-- LISTED RECORDS follows --

(** From a running state, the game loop returns the state that [run]
    computes if the lines suffice to end the game, and raises [EOFError]
    at the end of the input if they do not. *)
Lemma guess_loop_run (inputs : list string) (st : GameState) :
  reachable st -> status st = InProgress ->
  snd (guess_loop st inputs)
  = match status (fst (run st inputs)) with
    | InProgress => inl Py.EOFError
    | _ => inr (fst (run st inputs))
    end.
Proof.
  revert st. induction inputs as [|raw rest IH]; intros st Hreach Hst.
  - cbn [guess_loop run fst]. rewrite Hst, io_bind_snd, show_returns by assumption.
    reflexivity.
  - cbn [guess_loop run]. rewrite Hst, io_bind_snd, show_returns by assumption.
    rewrite io_bind_snd.
    destruct (snd (get_guess raw (guessed_letters st)))
      as [e|[guess|]] eqn:Hg.
    + rewrite get_guess_result in Hg. discriminate Hg.
    + assert (step st guess (apply_guess st guess)) as Hstep
        by (econstructor; eassumption).
      pose proof (step_reachable _ _ _ Hreach Hstep) as Hreach'.
      cbv zeta. rewrite io_bind_snd, report_guess_returns by assumption.
      unfold round_start.
      rewrite io_bind_snd, show_returns by assumption.
      destruct (status (apply_guess st guess)) eqn:Hst'.
      * rewrite IH by assumption.
        destruct (run (apply_guess st guess) rest) as [st'' hist].
        reflexivity.
      * rewrite io_bind_snd, show_returns by assumption.
        rewrite run_finished by congruence. cbn [fst io_ret snd].
        rewrite Hst'. reflexivity.
      * rewrite io_bind_snd, show_returns by assumption.
        rewrite run_finished by congruence. cbn [fst io_ret snd].
        rewrite Hst'. reflexivity.
    + apply IH; assumption.
Qed.

(** A session on a word of the list either ends in the final state of
    [run], which is reachable and not [InProgress], or runs out of input;
    it never fails on the lookup of the stage. *)
Lemma play_session_run (r : nat) (word : string) (inputs : list string) :
  choose_word WORD_LIST r = inr word ->
  reachable (fst (run (new_game word) inputs))
  /\ snd (play_session word inputs)
     = match status (fst (run (new_game word) inputs)) with
       | InProgress => inl Py.EOFError
       | _ => inr (fst (run (new_game word) inputs))
       end.
Proof.
  intros Hword. split; [eapply run_reachable; exact Hword|].
  assert (reachable (new_game word)) as Hreach
    by (exists []; eapply new_game_session; exact Hword).
  unfold play_session, round_start.
  rewrite io_bind_snd, show_returns by assumption.
  destruct (status (new_game word)) eqn:Hst.
  - apply guess_loop_run; assumption.
  - rewrite io_bind_snd, show_returns by assumption.
    rewrite run_finished by congruence. cbn [fst io_ret snd].
    rewrite Hst. reflexivity.
  - rewrite io_bind_snd, show_returns by assumption.
    rewrite run_finished by congruence. cbn [fst io_ret snd].
    rewrite Hst. reflexivity.
Qed.

(** ** Sessions on a word of the list *)

(** The title line carries its own bright and reset codes: 15 spaces, 4
    characters of code, the 27 characters of the title, 4 of code. *)
Example title_line_length :
  String.length title_line = (15 + 4 + 27 + 4)%nat.
Proof. reflexivity. Qed.

(** Four good guesses win a session on "RETRO", with no miss. *)
Example retro_won :
  let st := fst (run (new_game "RETRO") ["r"; "e"; "t"; "o"]) in
  status st = Won
  /\ incorrect_guesses st = 0
  /\ word_line (chosen_word st) (guessed_letters st) = " Word: R E T R O"
  /\ guessed_line (guessed_letters st) = " Guessed Letters: E, O, R, T"
  /\ snd (run (new_game "RETRO") ["r"; "e"; "t"; "o"]) = ["R"; "E"; "T"; "O"].
Proof. repeat split; vm_compute; reflexivity. Qed.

-- LISTED RECORDS concluded --

AIM OF THE EXERCISE:
Would you restate word for word every line from the one holding "(** The title" to the end of the entries, both ends included?

SOLUTION TO THE PROBLEM:
(** The title line carries its own bright and reset codes: 15 spaces, 4
    characters of code, the 27 characters of the title, 4 of code. *)
Example title_line_length :
  String.length title_line = (15 + 4 + 27 + 4)%nat.
Proof. reflexivity. Qed.

(** Four good guesses win a session on "RETRO", with no miss. *)
Example retro_won :
  let st := fst (run (new_game "RETRO") ["r"; "e"; "t"; "o"]) in
  status st = Won
  /\ incorrect_guesses st = 0
  /\ word_line (chosen_word st) (guessed_letters st) = " Word: R E T R O"
  /\ guessed_line (guessed_letters st) = " Guessed Letters: E, O, R, T"
  /\ snd (run (new_game "RETRO") ["r"; "e"; "t"; "o"]) = ["R"; "E"; "T"; "O"].
Proof. repeat split; vm_compute; reflexivity. Qed.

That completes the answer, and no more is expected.